Top of SUPPLIED ENTRIES

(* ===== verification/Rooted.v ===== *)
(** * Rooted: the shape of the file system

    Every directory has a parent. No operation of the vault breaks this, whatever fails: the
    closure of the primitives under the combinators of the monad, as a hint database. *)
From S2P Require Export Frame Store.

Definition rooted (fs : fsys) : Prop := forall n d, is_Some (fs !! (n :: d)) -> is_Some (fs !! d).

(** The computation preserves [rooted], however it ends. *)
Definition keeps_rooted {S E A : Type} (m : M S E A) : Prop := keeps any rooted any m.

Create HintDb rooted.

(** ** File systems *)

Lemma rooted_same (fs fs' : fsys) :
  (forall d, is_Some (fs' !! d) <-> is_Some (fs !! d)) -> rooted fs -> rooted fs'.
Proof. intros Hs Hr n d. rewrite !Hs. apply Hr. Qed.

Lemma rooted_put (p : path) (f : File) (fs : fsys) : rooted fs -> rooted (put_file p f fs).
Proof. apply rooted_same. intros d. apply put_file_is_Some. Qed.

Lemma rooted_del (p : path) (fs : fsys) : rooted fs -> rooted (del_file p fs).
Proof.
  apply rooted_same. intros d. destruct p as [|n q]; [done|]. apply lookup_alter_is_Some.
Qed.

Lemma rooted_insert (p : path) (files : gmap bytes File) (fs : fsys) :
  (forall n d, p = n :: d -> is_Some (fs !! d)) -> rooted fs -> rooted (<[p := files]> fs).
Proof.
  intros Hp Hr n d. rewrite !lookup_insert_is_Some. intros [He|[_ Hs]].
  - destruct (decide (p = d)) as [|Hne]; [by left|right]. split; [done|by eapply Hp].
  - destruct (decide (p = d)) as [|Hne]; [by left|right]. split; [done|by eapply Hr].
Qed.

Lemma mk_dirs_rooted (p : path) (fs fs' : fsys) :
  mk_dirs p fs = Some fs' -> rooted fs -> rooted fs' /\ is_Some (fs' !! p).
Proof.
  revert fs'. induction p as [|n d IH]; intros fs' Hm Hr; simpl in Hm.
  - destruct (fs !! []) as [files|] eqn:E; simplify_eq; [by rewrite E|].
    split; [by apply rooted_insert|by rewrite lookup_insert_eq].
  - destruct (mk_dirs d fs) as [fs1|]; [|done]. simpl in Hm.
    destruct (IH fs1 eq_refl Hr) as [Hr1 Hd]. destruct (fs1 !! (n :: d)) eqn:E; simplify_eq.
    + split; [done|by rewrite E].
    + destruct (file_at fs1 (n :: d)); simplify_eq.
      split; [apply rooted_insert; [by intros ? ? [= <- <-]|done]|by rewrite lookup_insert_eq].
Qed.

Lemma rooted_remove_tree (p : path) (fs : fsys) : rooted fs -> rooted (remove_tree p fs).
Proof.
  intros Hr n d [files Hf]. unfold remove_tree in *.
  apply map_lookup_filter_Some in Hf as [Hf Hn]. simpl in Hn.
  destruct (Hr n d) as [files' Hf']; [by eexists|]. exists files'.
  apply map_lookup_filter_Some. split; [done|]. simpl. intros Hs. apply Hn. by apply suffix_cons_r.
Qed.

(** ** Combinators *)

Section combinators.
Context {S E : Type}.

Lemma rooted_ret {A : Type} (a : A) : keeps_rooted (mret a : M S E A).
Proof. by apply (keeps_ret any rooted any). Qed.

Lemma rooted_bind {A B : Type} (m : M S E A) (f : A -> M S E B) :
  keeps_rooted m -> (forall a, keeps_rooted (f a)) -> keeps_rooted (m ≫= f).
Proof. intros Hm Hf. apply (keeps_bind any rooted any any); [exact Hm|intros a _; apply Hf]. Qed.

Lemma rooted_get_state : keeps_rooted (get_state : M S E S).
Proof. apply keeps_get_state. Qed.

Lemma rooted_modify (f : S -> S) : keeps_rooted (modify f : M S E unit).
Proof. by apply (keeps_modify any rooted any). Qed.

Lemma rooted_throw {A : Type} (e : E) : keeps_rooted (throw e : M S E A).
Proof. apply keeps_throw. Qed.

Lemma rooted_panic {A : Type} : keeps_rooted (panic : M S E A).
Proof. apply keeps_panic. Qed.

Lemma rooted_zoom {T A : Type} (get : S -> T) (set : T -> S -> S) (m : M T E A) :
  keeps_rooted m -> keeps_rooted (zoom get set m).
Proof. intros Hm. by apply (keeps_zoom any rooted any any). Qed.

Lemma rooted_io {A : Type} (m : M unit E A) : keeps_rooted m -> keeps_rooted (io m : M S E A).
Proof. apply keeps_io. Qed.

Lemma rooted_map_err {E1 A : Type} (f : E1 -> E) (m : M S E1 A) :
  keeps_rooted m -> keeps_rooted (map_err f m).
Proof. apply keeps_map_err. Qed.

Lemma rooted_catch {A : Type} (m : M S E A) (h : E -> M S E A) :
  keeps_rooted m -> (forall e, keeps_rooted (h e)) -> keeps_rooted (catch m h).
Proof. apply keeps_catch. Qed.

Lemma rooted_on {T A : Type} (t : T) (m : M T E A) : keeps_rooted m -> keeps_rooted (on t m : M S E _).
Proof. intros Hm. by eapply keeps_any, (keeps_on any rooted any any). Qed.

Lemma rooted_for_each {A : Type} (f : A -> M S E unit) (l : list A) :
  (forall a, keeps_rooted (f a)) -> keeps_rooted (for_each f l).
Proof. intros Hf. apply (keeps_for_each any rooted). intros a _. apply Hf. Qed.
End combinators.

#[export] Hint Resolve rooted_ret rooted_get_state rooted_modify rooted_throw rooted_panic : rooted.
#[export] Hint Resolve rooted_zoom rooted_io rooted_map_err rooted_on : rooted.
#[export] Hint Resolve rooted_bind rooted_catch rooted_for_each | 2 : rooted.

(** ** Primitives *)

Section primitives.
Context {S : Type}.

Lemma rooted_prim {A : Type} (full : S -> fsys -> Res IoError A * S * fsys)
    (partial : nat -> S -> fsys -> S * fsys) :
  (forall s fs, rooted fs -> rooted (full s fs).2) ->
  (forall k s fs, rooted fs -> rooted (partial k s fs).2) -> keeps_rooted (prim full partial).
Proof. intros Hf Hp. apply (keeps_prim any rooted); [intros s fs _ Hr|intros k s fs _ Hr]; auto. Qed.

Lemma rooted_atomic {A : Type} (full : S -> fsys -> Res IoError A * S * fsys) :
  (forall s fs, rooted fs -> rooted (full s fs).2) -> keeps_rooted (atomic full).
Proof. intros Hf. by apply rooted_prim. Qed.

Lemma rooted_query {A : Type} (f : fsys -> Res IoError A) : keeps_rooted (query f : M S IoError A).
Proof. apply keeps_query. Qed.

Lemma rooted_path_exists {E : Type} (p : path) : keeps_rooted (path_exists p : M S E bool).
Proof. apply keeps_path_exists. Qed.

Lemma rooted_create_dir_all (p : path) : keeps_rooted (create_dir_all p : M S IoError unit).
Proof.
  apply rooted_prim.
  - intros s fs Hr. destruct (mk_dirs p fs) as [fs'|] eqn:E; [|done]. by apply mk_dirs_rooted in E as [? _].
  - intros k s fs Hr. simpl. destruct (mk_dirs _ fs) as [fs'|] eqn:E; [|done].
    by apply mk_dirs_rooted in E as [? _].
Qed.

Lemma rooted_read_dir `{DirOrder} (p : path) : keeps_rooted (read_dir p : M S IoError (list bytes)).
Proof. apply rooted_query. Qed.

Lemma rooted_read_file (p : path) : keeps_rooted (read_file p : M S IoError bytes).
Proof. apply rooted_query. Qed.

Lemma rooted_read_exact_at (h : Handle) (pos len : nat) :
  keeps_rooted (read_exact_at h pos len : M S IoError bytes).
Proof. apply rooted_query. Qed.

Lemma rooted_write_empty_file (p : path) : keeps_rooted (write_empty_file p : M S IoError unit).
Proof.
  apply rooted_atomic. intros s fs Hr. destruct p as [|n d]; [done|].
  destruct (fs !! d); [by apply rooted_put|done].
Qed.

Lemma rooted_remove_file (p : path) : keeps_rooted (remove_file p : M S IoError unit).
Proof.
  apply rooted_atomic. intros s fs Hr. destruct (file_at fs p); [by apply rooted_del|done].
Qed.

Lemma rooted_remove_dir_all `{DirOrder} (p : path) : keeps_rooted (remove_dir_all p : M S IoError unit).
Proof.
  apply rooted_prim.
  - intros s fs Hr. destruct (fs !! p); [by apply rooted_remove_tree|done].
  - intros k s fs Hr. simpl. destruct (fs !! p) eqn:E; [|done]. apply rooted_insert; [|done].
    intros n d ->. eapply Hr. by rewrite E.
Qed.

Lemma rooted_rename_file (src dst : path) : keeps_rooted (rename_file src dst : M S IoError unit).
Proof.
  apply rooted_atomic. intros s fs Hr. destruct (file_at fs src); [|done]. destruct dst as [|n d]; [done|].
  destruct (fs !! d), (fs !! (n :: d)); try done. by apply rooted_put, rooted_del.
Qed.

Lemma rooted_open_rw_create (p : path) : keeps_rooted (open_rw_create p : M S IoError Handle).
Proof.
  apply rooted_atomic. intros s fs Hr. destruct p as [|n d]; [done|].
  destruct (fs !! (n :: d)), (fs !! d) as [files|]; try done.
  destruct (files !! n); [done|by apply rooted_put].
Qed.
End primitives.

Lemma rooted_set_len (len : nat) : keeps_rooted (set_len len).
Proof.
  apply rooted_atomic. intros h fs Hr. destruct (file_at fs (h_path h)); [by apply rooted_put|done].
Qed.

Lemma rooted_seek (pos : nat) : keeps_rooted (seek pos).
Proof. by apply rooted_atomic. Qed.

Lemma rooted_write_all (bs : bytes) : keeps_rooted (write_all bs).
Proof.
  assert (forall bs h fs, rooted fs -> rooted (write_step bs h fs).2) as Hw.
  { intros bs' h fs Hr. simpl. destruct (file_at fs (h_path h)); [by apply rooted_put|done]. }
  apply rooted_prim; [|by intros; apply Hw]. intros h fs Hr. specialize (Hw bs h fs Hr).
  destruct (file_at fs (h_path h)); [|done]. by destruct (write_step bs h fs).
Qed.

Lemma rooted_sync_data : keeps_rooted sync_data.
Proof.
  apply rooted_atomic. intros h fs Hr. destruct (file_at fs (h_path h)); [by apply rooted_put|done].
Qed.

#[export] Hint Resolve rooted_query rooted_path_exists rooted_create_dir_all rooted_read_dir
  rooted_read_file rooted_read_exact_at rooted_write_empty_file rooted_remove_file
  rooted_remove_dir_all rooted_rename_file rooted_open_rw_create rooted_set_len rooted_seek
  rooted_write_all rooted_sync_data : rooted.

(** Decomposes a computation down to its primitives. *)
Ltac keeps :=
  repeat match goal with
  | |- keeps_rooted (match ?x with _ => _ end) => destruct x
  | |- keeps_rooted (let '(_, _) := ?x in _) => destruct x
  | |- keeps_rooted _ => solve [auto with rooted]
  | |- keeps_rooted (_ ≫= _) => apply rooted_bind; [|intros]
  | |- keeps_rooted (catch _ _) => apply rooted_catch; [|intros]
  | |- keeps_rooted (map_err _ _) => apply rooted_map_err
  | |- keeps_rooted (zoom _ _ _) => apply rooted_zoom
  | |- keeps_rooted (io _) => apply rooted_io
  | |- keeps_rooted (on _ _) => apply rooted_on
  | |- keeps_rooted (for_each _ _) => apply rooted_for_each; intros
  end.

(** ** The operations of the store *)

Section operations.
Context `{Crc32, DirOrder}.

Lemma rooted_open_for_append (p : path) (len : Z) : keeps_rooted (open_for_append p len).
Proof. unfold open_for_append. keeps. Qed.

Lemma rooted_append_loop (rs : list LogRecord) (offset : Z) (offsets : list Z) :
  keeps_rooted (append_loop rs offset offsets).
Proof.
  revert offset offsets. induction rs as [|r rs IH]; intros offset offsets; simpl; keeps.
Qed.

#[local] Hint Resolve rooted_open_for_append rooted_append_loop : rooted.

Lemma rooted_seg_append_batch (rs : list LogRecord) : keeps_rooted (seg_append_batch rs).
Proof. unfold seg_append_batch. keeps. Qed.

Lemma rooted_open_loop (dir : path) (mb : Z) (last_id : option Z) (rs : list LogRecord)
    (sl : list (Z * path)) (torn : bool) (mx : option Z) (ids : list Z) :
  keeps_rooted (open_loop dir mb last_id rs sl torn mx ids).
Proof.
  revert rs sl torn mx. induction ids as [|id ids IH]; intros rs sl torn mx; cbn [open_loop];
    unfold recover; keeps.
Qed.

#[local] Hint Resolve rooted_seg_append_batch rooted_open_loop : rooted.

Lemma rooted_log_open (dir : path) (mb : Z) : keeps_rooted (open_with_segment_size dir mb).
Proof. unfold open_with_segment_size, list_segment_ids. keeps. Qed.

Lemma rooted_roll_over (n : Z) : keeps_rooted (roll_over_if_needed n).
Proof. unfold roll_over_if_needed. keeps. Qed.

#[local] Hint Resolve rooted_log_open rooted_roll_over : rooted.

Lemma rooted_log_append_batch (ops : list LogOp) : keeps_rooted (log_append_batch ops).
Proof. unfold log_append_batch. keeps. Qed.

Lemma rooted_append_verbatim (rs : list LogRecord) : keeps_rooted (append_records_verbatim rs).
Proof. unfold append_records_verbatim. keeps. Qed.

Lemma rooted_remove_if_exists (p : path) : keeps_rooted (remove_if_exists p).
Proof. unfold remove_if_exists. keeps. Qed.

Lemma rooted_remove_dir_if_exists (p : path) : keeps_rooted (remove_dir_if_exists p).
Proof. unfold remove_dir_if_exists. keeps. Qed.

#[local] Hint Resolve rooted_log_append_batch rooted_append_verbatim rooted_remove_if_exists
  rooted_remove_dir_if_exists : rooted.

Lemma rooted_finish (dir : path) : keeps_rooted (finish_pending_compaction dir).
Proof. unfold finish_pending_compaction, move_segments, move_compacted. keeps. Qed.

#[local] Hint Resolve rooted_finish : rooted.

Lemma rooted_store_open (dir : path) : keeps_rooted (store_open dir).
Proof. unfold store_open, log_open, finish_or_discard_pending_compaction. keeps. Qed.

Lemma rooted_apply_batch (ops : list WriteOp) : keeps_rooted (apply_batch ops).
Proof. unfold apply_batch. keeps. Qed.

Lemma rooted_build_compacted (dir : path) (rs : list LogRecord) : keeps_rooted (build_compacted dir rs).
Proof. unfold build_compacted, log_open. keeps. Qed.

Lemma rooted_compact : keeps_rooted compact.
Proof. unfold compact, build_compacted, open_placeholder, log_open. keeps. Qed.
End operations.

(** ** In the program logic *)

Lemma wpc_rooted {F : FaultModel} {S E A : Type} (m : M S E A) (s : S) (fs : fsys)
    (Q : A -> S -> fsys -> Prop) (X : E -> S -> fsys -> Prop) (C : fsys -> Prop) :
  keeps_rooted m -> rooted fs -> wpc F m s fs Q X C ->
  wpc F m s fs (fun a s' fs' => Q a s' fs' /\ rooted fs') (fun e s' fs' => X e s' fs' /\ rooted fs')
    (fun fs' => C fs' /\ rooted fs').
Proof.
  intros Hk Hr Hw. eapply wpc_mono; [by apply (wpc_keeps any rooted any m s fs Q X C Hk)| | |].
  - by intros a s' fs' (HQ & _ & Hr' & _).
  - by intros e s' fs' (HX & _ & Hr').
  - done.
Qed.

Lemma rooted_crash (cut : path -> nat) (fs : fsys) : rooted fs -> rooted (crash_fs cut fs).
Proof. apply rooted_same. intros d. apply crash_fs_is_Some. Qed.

Bottom of SUPPLIED ENTRIES

▶ **PROBLEM DESCRIPTION**
Repeat, word for word, the lines from the start of the records to the line that contains "- destruct (fs", both of them included, and no others.

▶ **OUTPUT**
(* ===== verification/Rooted.v ===== *)
(** * Rooted: the shape of the file system

    Every directory has a parent. No operation of the vault breaks this, whatever fails: the
    closure of the primitives under the combinators of the monad, as a hint database. *)
From S2P Require Export Frame Store.

Definition rooted (fs : fsys) : Prop := forall n d, is_Some (fs !! (n :: d)) -> is_Some (fs !! d).

(** The computation preserves [rooted], however it ends. *)
Definition keeps_rooted {S E A : Type} (m : M S E A) : Prop := keeps any rooted any m.

Create HintDb rooted.

(** ** File systems *)

Lemma rooted_same (fs fs' : fsys) :
  (forall d, is_Some (fs' !! d) <-> is_Some (fs !! d)) -> rooted fs -> rooted fs'.
Proof. intros Hs Hr n d. rewrite !Hs. apply Hr. Qed.

Lemma rooted_put (p : path) (f : File) (fs : fsys) : rooted fs -> rooted (put_file p f fs).
Proof. apply rooted_same. intros d. apply put_file_is_Some. Qed.

Lemma rooted_del (p : path) (fs : fsys) : rooted fs -> rooted (del_file p fs).
Proof.
  apply rooted_same. intros d. destruct p as [|n q]; [done|]. apply lookup_alter_is_Some.
Qed.

Lemma rooted_insert (p : path) (files : gmap bytes File) (fs : fsys) :
  (forall n d, p = n :: d -> is_Some (fs !! d)) -> rooted fs -> rooted (<[p := files]> fs).
Proof.
  intros Hp Hr n d. rewrite !lookup_insert_is_Some. intros [He|[_ Hs]].
  - destruct (decide (p = d)) as [|Hne]; [by left|right]. split; [done|by eapply Hp].
  - destruct (decide (p = d)) as [|Hne]; [by left|right]. split; [done|by eapply Hr].
Qed.

Lemma mk_dirs_rooted (p : path) (fs fs' : fsys) :
  mk_dirs p fs = Some fs' -> rooted fs -> rooted fs' /\ is_Some (fs' !! p).
Proof.
  revert fs'. induction p as [|n d IH]; intros fs' Hm Hr; simpl in Hm.
  - destruct (fs !! []) as [files|] eqn:E; simplify_eq; [by rewrite E|].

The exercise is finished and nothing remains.